Se dovessimo individuare e indicare un equivalente letterario della cosiddetta «televisione del dolore», ecco che la nostra attenzione si rivolgerebbe senza esitazioni al romanzo biografico. Nel qual caso, non potremmo nemmeno ricorrere a quella formula critica tanto cara a Marco Belpoliti, secondo cui ciò che in ultima analisi conta è che il manufatto di uno scrittore si legga benissimo – ché poi, questo farsi leggere senza inciampi, in maniera scorrevole e tutta in discesa, altro non è se non il vecchio portato, forse l’unico, dell’intrattenimento.

Perfino sotto questo aspetto, non sempre il risultato sarebbe da ultimo garantito, visto che la noia possiede intelligenza diabolica e trova per raggiungerci fessure sottilissime e invisibili a occhio nudo, senza inoltre contare che si tratta di un sentimento soggettivo.

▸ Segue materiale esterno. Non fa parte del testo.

(** * The Grid scene extension of the 3D panel

    A shallow embedding of [Grids.ts] (the [Grids] scene extension, its
    [GridRenderable], and the two geometry generators [createLineList] and
    [createTexts]) together with the properties its specification states.

    Conventions of the embedding:
    - a JavaScript [number] is an exact rational ([Q]); NaN, the infinities
      and binary64 rounding are outside the model, so a statement about
      computed numbers is made where the divisors are not zero;
    - a JavaScript object used as a dictionary ([renderer.config.layers],
      one layer entry, [this.renderables]) is a [gmap] keyed by strings;
    - the extension's mutable fields and the parts of the renderer it reads
      and writes are one explicit [State] record, passed through every
      handler;
    - calls whose effect lives outside the extension (the [dispose] routine
      of an owned sub-object, a pose computed by [xyzrpyToPose]) are recorded
      in a trace, newest last. *)

From Stdlib Require Import QArith Qround Qabs Qminmax Qfield Lqa ZArith Lia.
From Equations Require Import Equations.
From stdpp Require Import base option list strings gmap fin_maps pretty.

Local Open Scope Z_scope.
Local Open Scope string_scope.
Local Open Scope list_scope.

(** ** Numbers *)

(** [a < b] on numbers, as a test. *)
Definition Qltb (a b : Q) : bool := negb (Qle_bool b a).

(** ** Geometry and message types *)

Record Vector3 := mkVector3 { x : Q; y : Q; z : Q }.

Record Quaternion := mkQuaternion { qx : Q; qy : Q; qz : Q; qw : Q }.

Record Pose := mkPose { position : Vector3; orientation : Quaternion }.

Record ColorRGBA := mkColor { r : Q; g : Q; b : Q; a : Q }.

Record Time := mkTime { sec : Z; nsec : Z }.

Definition TIME_ZERO : Time := mkTime 0 0.

Definition vec2 : Type := Q * Q.

Definition vec3 : Type := Q * Q * Q.

(** The two enumerations of [../ros] the extension names. *)
Inductive MarkerType :=
| ARROW | CUBE | SPHERE | CYLINDER | LINE_STRIP | LINE_LIST | CUBE_LIST
| SPHERE_LIST | POINTS | TEXT_VIEW_FACING | MESH_RESOURCE | TRIANGLE_LIST.

Inductive MarkerAction := ADD | DELETE | DELETEALL.

Record Header := mkHeader { frame_id : string; stamp : Time }.

Record Marker := mkMarker {
  header : Header;
  ns : string;
  marker_id : Z;
  marker_type : MarkerType;
  action : MarkerAction;
  pose : Pose;
  scale : Vector3;
  color : ColorRGBA;
  lifetime : Time;
  frame_locked : bool;
  points : list Vector3;
  colors : list ColorRGBA;
  marker_text : string;
  mesh_resource : string;
  mesh_use_embedded_materials : bool
}.

Record TextPrimitive := mkTextPrimitive {
  text_pose : Pose;
  billboard : bool;
  font_size : Q;
  scale_invariant : bool;
  text_color : ColorRGBA;
  text_text : string
}.

(** A [SceneEntity]; the extension only ever fills [texts], every other
    primitive list is the empty array. *)
Record SceneEntity := mkSceneEntity {
  timestamp : Time;
  entity_frame_id : string;
  entity_id : string;
  entity_lifetime : Time;
  entity_frame_locked : bool;
  metadata : list (string * string);
  arrows : list unit;
  cubes : list unit;
  spheres : list unit;
  cylinders : list unit;
  lines : list unit;
  triangles : list unit;
  texts : list TextPrimitive;
  models : list unit
}.

(** ** Settings *)

Record LayerSettingsGrid := mkLayerSettingsGrid {
  visible : bool;
  frameLocked : bool;
  label : string;
  instanceId : string;
  layerId : string;
  frameId : option string;
  gridSize : Q;
  gridDivisions : Q;
  gridLineWidth : Q;
  gridColor : string;
  gridPosition : vec3;
  gridRotation : vec3;
  rangeMarkerVisible : bool;
  rangeMarkerFollowCamera : bool;
  rangeMarkerFollowCameraNudge : vec2;
  rangeMarkerPosition : vec2;
  rangeMarkerFontSize : Q;
  rangeMarkerFontColor : string
}.

Definition LAYER_ID : string := "foxglove.Grid".
Definition DEFAULT_GRID_SIZE : Q := 10.
Definition DEFAULT_GRID_DIVISIONS : Q := 10.
Definition DEFAULT_GRID_LINE_WIDTH : Q := 1.
Definition DEFAULT_GRID_COLOR : string := "#248eff".
Definition DEFAULT_RANGE_MARKER_VISIBLE : bool := false.
Definition DEFAULT_RANGE_MARKER_FOLLOW_CAMERA : bool := false.
Definition DEFAULT_RANGE_MARKER_FOLLOW_CAMERA_NUDGE : vec2 := (0, 0)%Q.
Definition DEFAULT_RANGE_MARKER_POSITION : vec2 :=
  (- DEFAULT_GRID_SIZE, - DEFAULT_GRID_SIZE)%Q.
Definition DEFAULT_RANGE_MARKER_FONT_SIZE : Q := 20.
Definition DEFAULT_RANGE_MARKER_FONT_COLOR : string := "#248eff".
Definition MAX_DIVISIONS : Q := 4096.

Il romanzo biografico, dunque: esso ha necessità di personaggi esemplari e possibilmente assunti nel proverbiale pantheon delle vite difficili, complicate, dannate, infelici, turbolente, drammatiche o, meglio ancora, tragiche.

A farne le spese, nell’ultimo trentennio, sono stati ad esempio, tra gli altri, Nietzsche, Caravaggio, Camille Claudel, Dino Campana, Frida Kahlo, Artemisia Gentileschi, Baudelaire. Li si prende, si dà loro voce, pensieri, movimenti e gesti, privilegiando sempre una parte per il tutto secondo le regole della pornografia. Le loro opere contano – ammesso che contino – soltanto in relazione alle dolorose evenienze esistenziali, in una sorta di corriva, assordante amplificazione del metodo di Sainte-Beuve.

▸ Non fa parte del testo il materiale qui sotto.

(** * ibllib camera and passive extractors: a shallow embedding

    The functions of [ibllib/io/extractors/camera.py] and
    [ibllib/io/extractors/passive_script_2.py] that align event streams are
    translated to Rocq functions.  A numpy [float64] is a primitive binary64
    float ([PrimFloat.float]), so every arithmetic operation and comparison
    rounds and treats NaN and the infinities as the Python code does; an
    integer, of Python or of numpy, is a [Z], its overflow left out.  A
    one-dimensional array is a list.  A Python exception is a value of
    [exn], and a function that may raise returns in [py], its statements in
    the order of the source.  Logging and plotting are not modelled. *)

From Stdlib Require Import String Ascii DecimalString.
From Stdlib Require Import ZArith List Bool Lia Floats.
Import ListNotations.

Set Warnings "-inexact-float".

(** ** Exceptions

    [UnspecifiedCast] is no Python exception: numpy leaves the value of a
    cast from float64 to int32 of a NaN, of an infinity or of a value out of
    range to the C compiler, and the model stops there. *)

Inductive exn : Set :=
| AssertionError
| IndexError
| KeyError
| ValueError
| OverflowError
| NameError
| UnspecifiedCast.

Inductive py (A : Type) : Type :=
| Ok (a : A)
| Raise (e : exn).

Arguments Ok {A} a.
Arguments Raise {A} e.

Definition bind {A B : Type} (c : py A) (k : A -> py B) : py B :=
  match c with
  | Ok a => k a
  | Raise e => Raise e
  end.

Declare Scope py_scope.
Delimit Scope py_scope with py.
Notation "x <- c ;; k" := (bind c (fun x => k))
  (at level 61, c at next level, right associativity) : py_scope.
Notation "' p <- c ;; k" := (bind c (fun x => match x with p => k end))
  (at level 61, p pattern, c at next level, right associativity) : py_scope.
Notation "c ;;; k" := (bind c (fun _ => k))
  (at level 61, right associativity) : py_scope.

(** [assert b] of Python: nothing when [b] holds, [AssertionError] otherwise. *)
Definition assert (b : bool) : py unit :=
  if b then Ok tt else Raise AssertionError.

(** ** Python sequences *)

Module Py.

(** [l[i]] for a Python integer [i]: a negative index counts from the end,
    an index out of range raises [IndexError]. *)
Definition index {A : Type} (l : list A) (i : Z) : py A :=
  let n := Z.of_nat (length l) in
  let j := if (i <? 0)%Z then (i + n)%Z else i in
  if ((0 <=? j) && (j <? n))%Z then
    match nth_error l (Z.to_nat j) with
    | Some a => Ok a
    | None => Raise IndexError
    end
  else Raise IndexError.

(** The bounds of the slice [l[a:b]] on a sequence of length [n], as
    [PySlice_AdjustIndices] computes them for a step of one. *)
Definition clip (n i : Z) : Z :=
  if (i <? 0)%Z then Z.max (i + n) 0 else Z.min i n.

Definition slice {A : Type} (l : list A) (a b : Z) : list A :=
  let n := Z.of_nat (length l) in
  let lo := clip n a in
  let hi := clip n b in
  firstn (Z.to_nat (hi - lo)) (skipn (Z.to_nat lo) l).

(** [l[::2]] and [l[1::2]]. *)
Fixpoint evens {A : Type} (l : list A) : list A :=
  match l with
  | [] => []
  | x :: l' =>
      x :: match l' with
           | [] => []
           | _ :: l'' => evens l''
           end
  end.

Definition odds {A : Type} (l : list A) : list A :=
  match l with
  | [] => []
  | _ :: l' => evens l'
  end.

Definition lower_ascii (c : ascii) : ascii :=
  let n := nat_of_ascii c in
  if ((65 <=? n) && (n <=? 90))%nat then ascii_of_nat (n + 32) else c.

(** [str.lower] on the ASCII range. *)
Fixpoint lower (s : string) : string :=
  match s with
  | EmptyString => EmptyString
  | String c s' => String (lower_ascii c) (lower s')
  end.

End Py.

(** ** numpy on one-dimensional float64 arrays *)

Module Np.

Local Open Scope float_scope.

Definition isnan (x : float) : bool := negb (x =? x).

(** [np.isfinite]: neither NaN nor an infinity. *)
Definition isfinite (x : float) : bool :=
  negb (isnan x) && negb (x =? infinity) && negb (x =? neg_infinity).

(** [np.diff]. *)
Fixpoint diff (l : list float) : list float :=
  match l with
  | [] => []
  | x :: l' =>
      match l' with
      | [] => []
      | y :: _ => (y - x) :: diff l'
      end
  end.

(** The reduction behind [ndarray.min]: a NaN, once met, is the result. *)
Fixpoint min_from (best : float) (l : list float) : float :=
  match l with
  | [] => best
  | y :: l' =>
      min_from (if isnan best then best
                else if isnan y then y
                else if y <? best then y else best) l'
  end.

(** [ndarray.min]: [ValueError] on an array of size zero. *)
Definition min (l : list float) : py float :=
  match l with
  | [] => Raise ValueError
  | x :: l' => Ok (min_from x l')
  end.

(** [ndarray.argmin]: the first index of the minimum, and the index of the
    first NaN when there is one.  [bi] is the index of [best], [i] the
    index of the head of [l]. *)
Fixpoint argmin_from (bi : nat) (best : float) (i : nat) (l : list float) : nat :=
  match l with
  | [] => bi
  | y :: l' =>
      if isnan best then bi
      else if isnan y || (y <? best) then argmin_from i y (S i) l'
      else argmin_from bi best (S i) l'
  end.

Definition argmin (l : list float) : py nat :=
  match l with
  | [] => Raise ValueError
  | x :: l' => Ok (argmin_from 0 x 1 l')
  end.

La schiera, si capisce, è potenzialmente infinita, e difatti la galleria si va ad arricchire adesso con il romanzo dello svizzero di lingua tedesca Ralph Dutli (classe 1954, nato a Schaffhausen) intitolato L’ultimo viaggio di Soutine (Voland, traduzione di Chiara Caradonna e Flavia Pantanella, pp. 255, euro 16,00) e che vede al centro (per l’appunto) la figura di Chaïm Soutine raccontato nei giorni finali dell’agonia e della morte, con accanto la sua compagna Marie-BertheAurenche, che fu la seconda moglie di Max Ernst.

Il viaggio al quale si riferisce il titolo è quello che dalla provincia conduce a Parigi il pittore, in un carro funebre (le ambulanze erano impegnate altrove, nel tragico agosto di guerra e nella Francia occupata), in un estremo tentativo di salvargli la vita mediante un intervento chirurgico. Soutine, nel corso di quelle lunghe ore, riattraversa la sua vita per tentarne un bilancio. Le nevrosi, gli impulsi autodistruttivi, l’isolamento e, ancor prima, gli anni dell’infanzia e dell’adolescenza, tutto passa nella mente dell’artista.

La dolenza è il timbro di Dutli. La sua prosa risulta congestionata da un surplus di sentimentalismo, turgida di emotività e di feticismo, esornativa. Due esempi.

Il primo: «Soutine è steso nel suo letto di un bianco abbagliante e pensa in effetti alla parola “felicità”, che a quanto pare nella sua vita sembra sentirsi del tutto estranea.» Proprio questa deve pensare, tra tutte le parole possibili? È davvero necessario?

Il secondo: «L’anima di Soutine però era spensierata e non si fece intimidire da minacce e pugni chiusi. Non le era più vietato dipingere, e nemmeno volare. Finalmente si sentì libera, e sembrava quasi che ridesse. L’anima di Soutine rideva di un’ebbrezza luminosa». Chiediamoci: ma questa prosa si legge benissimo?